The Darling of Investment Opportunities—Specialty Chemicals Intermediates

Specialty Chemicals represent a $730 billion industry. While fragmented, the industry comprises five major strategic markets—plus “Other”—as illustrated in Figure 1.

Figure 1: Global $730 Billion Specialty Chemicals Market Segmentation

Figure 1: Global $730 Billion Specialty Chemicals Market Segmentation

Source: ChemQuest, Marketline

Within this landscape, there exists a common source of raw materials known as chemical intermediates. Intermediates are the key “building-block” substances synthesized to deliver desired functional performance to formulated products such as plastics, cosmetics, home care products, agricultural chemicals, coatings, adhesives, inks, pharmaceuticals, etc.

Intermediates comprise a number of important ingredients within a single formulation accounting for $217 billion globally of the $730 billion specialty chemicals space as shown in Figure 2.

Figure 2: Chemical Intermediates—Key “Building Blocks” in a $217 Billion Global Industry

Figure 2: Chemical Intermediates—Key “Building Blocks” in a $217 Billion Global Industry

Source: ChemQuest, Marketline

Recent M&A trends point toward specialty chemicals spaces, and specifically intermediates, as being hot investment opportunities. Why are these intermediates perceived as the “darling?”

The simple answer is that the space is attractive for sustainable growth. However, the devil always is in the details. The most attractive features of the space include the following:

  1. Predictable business with consistent performance representing “sticky customers,” good cash flow, and ROI. These businesses typically operate at good, consistent EBITDA margins within a range of 12 to 20 percent EBITDA with relatively low capital intensity and low volatility;
  2. Good barriers to entry exist including fragmented customer base, regulations, brand equity, breadth of technologies, and a relatively high degree of service intensity;
  3. Attractive market structure with an identifiable growth profile including value-added products (often uniquely formulated) and services, low risk of obsolescence, and customer globalization providing opportunities to access high-growth emerging markets.

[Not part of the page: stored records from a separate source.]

(** Section 4.4 on [next_index], read with the [start] the caller
    passed: present exactly when [start + max_chunks < total], and then
    [min(start + max_chunks, total)], the position of the first chunk
    after the page. *)
Definition next_index_as_stated
    (paginate : list Chunk -> Z -> Z -> Page)
    (cs : list Chunk) (start max_chunks : Z) : Prop :=
  let p := paginate cs start max_chunks in
  let total := Z.of_nat (length cs) in
  (is_Some (next_index p) <-> start + max_chunks < total)
  /\ forall i, next_index p = Some i ->
       i = Z.min (start + max_chunks) total
       /\ exists s, ends_before cs (chunks p) s i.

(** The languages the caller named, as a list; empty when the caller
    named none. *)
Definition requested (lang : option (string + list string)) : list string :=
  match lang with
  | None => []
  | Some (inl "") => []
  | Some (inl code) => [code]
  | Some (inr codes) => codes
  end.


End Spec.

(** ** The transcript service's contract *)

Module Library.

(** The lookups of a transcript list go through the requested codes in
    order and, for each code, through the kinds of variant in order;
    the first variant of that kind and code is the answer, and
    [NoTranscriptFound] is raised when the codes are exhausted. *)
Fixpoint find_in_kinds (kinds : list (Transcript -> bool)) (code : string)
    (variants : list Transcript) : option Transcript :=
  match kinds with
  | [] => None
  | k :: kinds' =>
      match List.find
              (fun t => k t && bool_decide (language_code t = code))
              variants with
      | Some t => Some t
      | None => find_in_kinds kinds' code variants
      end
  end.

Fixpoint find_by_codes (kinds : list (Transcript -> bool))
    (codes : list string) (variants : list Transcript)
  : result Transcript :=
  match codes with
  | [] => Raise NoTranscriptFound
  | c :: codes' =>
      match find_in_kinds kinds c variants with
      | Some t => Ok t
      | None => find_by_codes kinds codes' variants
      end
  end.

Shareholder return over the last 10 years validates the attractiveness of the industry. As can be seen in Figure 3, intermediates outperformed the rest of the chemical industry since 2010, with a total shareholder return of 169 percent from 2010 to 2014, a factor of 2-3X versus its peer group.

Figure 3: Intermediates vs. Chemical Industry Total Shareholder Return

Figure 3: Intermediates vs. Chemical Industry Total Shareholder Return

Source: ChemQuest, FactSet

Market valuations of intermediate firms, have—as a result—been on the rise in 2014-2015, approaching an EV/next-12-month EBITDA multiple of nearly 12X, a rise in excess of 25 percent compared to the weighted average in 2012-2013.
Factors driving this performance include:

  • Continued consolidation
  • Reduction in oil and energy costs
  • Emerging region growth
  • Innovation
  • U.S. housing and construction recovery
  • Oil and gas exploration globally
  • Global automotive builds

Key external trends impacting the intermediates segment include:

  1. Ongoing environmental regulations with proposed and enacted carbon caps to reduce emissions, volatile organic compounds as air pollutants, and growing water supply concerns in many regions;
  2. Chemical management regulations such as the European REACH program and global sustainability initiatives with greater emphasis on life-cycle assessments;
  3. Greater demand for sustainable products throughout the value chain.

The industry is not without challenges. Geographical turmoil is a leading cause of disruption in emerging regions. Accelerating R&D investments to meet changes in regulations and product innovation to address demand in new uses (e.g. growth in use of alternative energy globally and opportunities due to lightweighting such as substrate shifts, i.e. composites and higher use of plastics and light weight metal alloys) adds to the complexity management has to sort through.

Likewise, threat of new entrants from China, cost efficiency, currency volatility, increasing cost of labor, tort, and changes in corporate tax codes along with potentially increasing interest rates are all formidble headwinds that management must deal with to retain the value the industry has created and maintain the pace and consistency of earnings growth.

In closing, the intermediates industry, while complex, provides ample opportunity for sustainable profitable growth. Improving economic prospects coupled with rising levels of disposable income underscore a rosy outlook.

Fundamentally, the industry is in the best shape in years with balance sheets and income statements at their healthiest. We anticipate this combination—coupled with ample money supply at record low interest rates—is a receipe for continued deal flow in the short-to-medium term.